In de eerste plaats zouden wij graag in meer detail met de initiatiefnemers van gedachten wisselen over de impact. Wat het voorstel beoogt, is helder. Maar kunnen de initiatiefnemers inschatten in hoeverre er van het voorstel gebruik zal worden gemaakt, gesteld dat het door dit huis wordt aangenomen? Welk onderzoek hebben zij in dit verband gedaan? Welke kwantitatieve, dan wel kwalitatieve informatie hebben zij verzameld om tot de overtuiging te komen dat juist dit wetsvoorstel, in deze vorm, zal bijdragen aan het oplossen van het probleem? En wanneer is dit voorstel in hun optiek een succes? Hoeveel krediet wordt er dan op deze wijze verschaft, hoeveel kredietunies worden er opgericht, hoeveel ondernemers sluiten zich naar verwachting aan? Graag hoor ik een antwoord van de initiatiefnemers op deze vragen.

In de tweede plaats zijn wij geïntrigeerd door artikel 3:38c. Dat luidt: "Een kredietunie met zetel in Nederland heeft een bij ministeriële regeling te bepalen maximale hoeveelheid opvorderbare gelden en een maximaal aantal leden." Wat was de inspiratie van de indieners bij dit artikel? Waarom leggen zij deze verantwoordelijkheid bij de minister, en juist via een ministeriële regeling?

Dit brengt mij bij mijn derde en laatste punt.

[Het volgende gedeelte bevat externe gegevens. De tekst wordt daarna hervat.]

(* ===== verification/ResolutionIssuance.v ===== *)
(** * Issuance by resolution ([issuance/resolution-issuance/src])

    The national and provincial committees propose to create money and share
    it among the provincial committees; the founding institutions and, if they
    do not agree, the citizens vote; the passed proposal is executed once, as
    a whole, from inside the callback of the voting engine. *)
From S2P Require Import Prelude Encoding PowDifficulty.
From S2P Require Import Cid Types BusinessTypes State Interfaces Runtime Data Lifecycle InternalVote.
From S2P Require Import JointVote Ledger Business.

(** ** Constants ([lib.rs], [runtime/src/configs.rs]) *)

Definition ISSUANCE_TAG : string := "res-iss".
Definition ACTION_RESOLUTION_ISSUANCE : Z := 0.
Definition RESOLUTION_ISSUANCE_MAX_REASON_LEN : Z := 1024.
Definition RESOLUTION_ISSUANCE_MAX_ALLOCATIONS : Z := PRC_COUNT.
Definition MaxTotalIssuance : Z := u128_max.
Definition MaxSingleIssuance : Z := 14434973780000.

Abbreviation iss e := (BusinessErr (IssuanceErr e)).
Abbreviation emit_issuance e := (modify (deposit_event (Business (IssuanceEv e)))).

Definition set_AllowedRecipients (l : list AccountId) (s : issuance_store) : issuance_store :=
  Build_issuance_store l (VotingProposalCount s) (IssuanceExecuted s) (EverExecuted s)
    (TotalIssued s).
Definition set_VotingProposalCount (c : Z) (s : issuance_store) : issuance_store :=
  Build_issuance_store (AllowedRecipients s) c (IssuanceExecuted s) (EverExecuted s)
    (TotalIssued s).
Definition executed_at_block (pid n total : Z) (s : issuance_store) : issuance_store :=
  Build_issuance_store (AllowedRecipients s) (VotingProposalCount s)
    (<[pid := n]> (IssuanceExecuted s)) ({[ pid ]} ∪ EverExecuted s) total.

(** ** Validation ([validation.rs]) *)

Definition ensure_nonzero_total (total_amount : Z) : result IssuanceError unit :=
  guard_ok (negb (bool_decide (total_amount = 0))) ZeroAmount.

(** The loop over the items; the result is the set of accounts and the sum. *)
Fixpoint allocation_loop (expected_set seen : gset AccountId) (sum : Z)
    (allocations : list RecipientAmount) : result IssuanceError (gset AccountId * Z) :=
  match allocations with
  | [] => mret (seen, sum)
  | item :: rest =>
      ensure_nonzero_total (amount item) ;;
      guard_ok (negb (bool_decide (recipient_account_id item ∈ seen))) DuplicateRecipient ;;
      guard_ok (bool_decide (recipient_account_id item ∈ expected_set)) InvalidRecipientSet ;;
      sum ← opt_ok (checked_add u128_max sum (amount item)) AllocationOverflow;
      allocation_loop expected_set ({[ recipient_account_id item ]} ∪ seen) sum rest
  end.

Definition validate_proposal_allocations (expected : list AccountId) (total_amount : Z)
    (allocations : list RecipientAmount) : result IssuanceError unit :=
  guard_ok (negb (bool_decide (allocations = []))) EmptyAllocations ;;
  ensure_nonzero_total total_amount ;;
  guard_ok (negb (bool_decide (expected = []))) RecipientsNotConfigured ;;
  let expected_set := list_to_set expected : gset AccountId in
  guard_ok (bool_decide (size expected_set = length expected)) DuplicateAllowedRecipient ;;
  guard_ok (bool_decide (length allocations = size expected_set)) InvalidAllocationCount ;;
  '(seen, sum) ← allocation_loop expected_set ∅ 0 allocations;
  guard_ok (bool_decide (seen = expected_set)) InvalidRecipientSet ;;
  guard_ok (bool_decide (sum = total_amount)) TotalMismatch ;;
  mret tt.

Fixpoint ensure_unique_recipients (seen : gset AccountId) (recipients : list AccountId)
    : result IssuanceError unit :=
  match recipients with
  | [] => mret tt
  | r :: rest =>
      guard_ok (negb (bool_decide (r ∈ seen))) DuplicateAllowedRecipient ;;
      ensure_unique_recipients ({[ r ]} ∪ seen) rest
  end.

Definition ensure_recipients_in_china_cb (recipients : list AccountId)
    : result IssuanceError unit :=
  let valid_set := list_to_set (cb_main_account <$> tail CHINA_CB) : gset AccountId in
  guard_ok (forallb (fun r => bool_decide (r ∈ valid_set)) recipients) RecipientNotInChinaCb.

(** ** Genesis ([lib.rs]): an [expect] that fails panics ([None]) *)

Definition default_recipients : list AccountId := cb_main_account <$> tail CHINA_CB.

Definition issuance_genesis (allowed_recipients : list AccountId) : option issuance_store :=
  bounded ← bounded_list RESOLUTION_ISSUANCE_MAX_ALLOCATIONS allowed_recipients;
  if is_ok (ensure_unique_recipients ∅ bounded) && is_ok (ensure_recipients_in_china_cb bounded)
  then Some (Build_issuance_store bounded 0 ∅ ∅ 0) else None.

Inductive FinalizeOutcome : Type :=
| ApprovedExecutionSucceeded | ApprovedExecutionFailed | IssuanceRejected.

Section Issuance.
Context `{Wt : Weights} `{Cfg : !Config} `{Ord : StorageOrder} {L R : Type}
  `{Cur : !Currency L} `{Oth : !OtherPallets R}.
#[local] Abbreviation W := (business_world L R).
Context `{Prov : !Providers W} `{Cb : !Callbacks W} `{Tr : !ProposalTracks W}
  `{CodD : !Codec IssuanceProposalData} `{CodA : !Codec (list RecipientAmount)}.
Implicit Types s : rt (business_world L R).

Definition allowed_recipients s : list AccountId := AllowedRecipients (issuance (world s)).
Definition upd_issuance (f : issuance_store -> issuance_store) : RM W unit :=
  modify (set_world (set_issuance f)).

(** ** Proposal ([proposal.rs]) *)

Definition issuance_vote_plan (actor_cid_number : CidNumber) (proposer_role_code : RoleCode)
    (business_object_hash : string) : result DispatchError VotePlan :=
  proposer_role ← bounded_role_subject (iss InvalidActorCid) actor_cid_number proposer_role_code;
  joint_vote_plan (iss InvalidActorCid) (iss JointVoteCreateFailed) ISSUANCE_TAG
    ACTION_RESOLUTION_ISSUANCE proposer_role business_object_hash.

Definition increment_voting_proposal_count : RM W unit :=
  count ← gets (fun s => VotingProposalCount (issuance (world s)));
  count ← ok_or (checked_add u32_max count 1) (iss VotingProposalCountOverflow);
  upd_issuance (set_VotingProposalCount count).

Definition decrement_voting_proposal_count : RM W unit :=
  count ← gets (fun s => VotingProposalCount (issuance (world s)));
  ensure (1 <=? count) (iss VotingProposalCountUnderflow) ;;
  upd_issuance (set_VotingProposalCount (count - 1)).

(** [Err] of a check that reads no storage, as a [DispatchError]. *)
Definition checked {A} (r : result IssuanceError A) : RM W A :=
  match r with Ok a => mret a | Err e => throw (iss e) end.
Lemma run_calls_steps l s : rtc bstep s (run_calls l s).
Proof.
  revert s. induction l as [|c l IH]; intros s; [done|].
  eapply rtc_l; [exact (bstep_call c s)|apply IH].
Qed.

Lemma business_voted_steps : rtc bstep sample_start business_voted.
Proof. exact (run_calls_steps business_calls sample_start). Qed.

#[local] Opaque business_voted.

Lemma block_steps n s s' : rtc bstep s s' -> block_number s' <= n -> rtc bstep s (business_block n s').
Proof. intros H Hn. etrans; [exact H|]. apply rtc_once, bstep_block, Hn. Qed.

Lemma business_end_steps : rtc bstep sample_start business_end.
Proof.
  refine (block_steps 6 _ _ business_voted_steps _). rewrite business_voted_number. lia.
Qed.

#[local] Opaque business_end.

Lemma business_genesis_sample : business_genesis sample_recipients sample_business.
Proof. split; [|reflexivity]. vm_compute. reflexivity. Qed.

Lemma business_population (w : business_world map_ledger sample_others) sc d :
  population_data_of w sc = Some d -> 0 <= eligible_total d <= u64_max.
Proof. exact (sample_population_u64 (so_world (others w)) sc d). Qed.

Lemma issuance_lawful_witness :
  exists d p, Proposals (ve business_end) !! 0 = Some p /\
    load_issuance_data (ve business_end) 0 = Some d /\
    valid_allocations sample_recipients (total_amount d) (allocations d) /\
    carried business_end 0 p.
Proof.
  destruct (end_facts_spec _ _ _ _ _ _ _ business_end_facts) as (Hev & _ & _ & Hp).
  apply pair_parts in Hp as [Hp _]. destruct (pair_parts _ _ _ _ business_end_cleanups) as [Hc _].
  destruct (issuance_lawful sample_admins_u32 business_population 5 1767225600000 sample_business
    sample_recipients business_end demo_quota demo_time business_genesis_sample business_end_steps)
    as (_ & _ & H & _ & Hin & _ & _ & Heach).
  assert (H0 : 0 ∈ EverExecuted (issuance (world business_end))).
  { apply elem_of_elements. rewrite Hev. by left. }
  apply Hin, list_elem_of_fmap in H0 as ([pid d] & Hpid & Hd). simpl in Hpid. subst pid.
  destruct (Heach 0 d Hd) as (Hv & _ & _ & Hp0).
  destruct (Proposals (ve business_end) !! 0) as [p|]; [|discriminate Hp].
  destruct (Hp0 p eq_refl) as (_ & _ & _ & Hload & Hcar).
  exists d, p. exact (conj eq_refl (conj Hload (conj Hv (Hcar Hc)))).
Defined.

Wij zouden graag van de initiatiefnemers, en ook van de minister, willen vernemen hoe de kredietunies die zij beogen, zich zullen verhouden tot de bancaire sector. Stel dat dit wetsvoorstel van de kredietunies een doorslaand succes maakt. Wat is dan de consequentie voor de bancaire sector? Het is te voorzien dat er ten aanzien van krediet per definitie concurrentie met de banken zal zijn. Hoe kijken de initiatiefnemers en de minister hiertegen aan? Is het een neveneffect dat de initiatiefnemers beogen, mede gelet op het feit dat de nabijheid van de coöperatievorm juist een reactie is op de schaalvergroting? Wij vernemen graag een nadere duiding van de initiatiefnemers en van de minister.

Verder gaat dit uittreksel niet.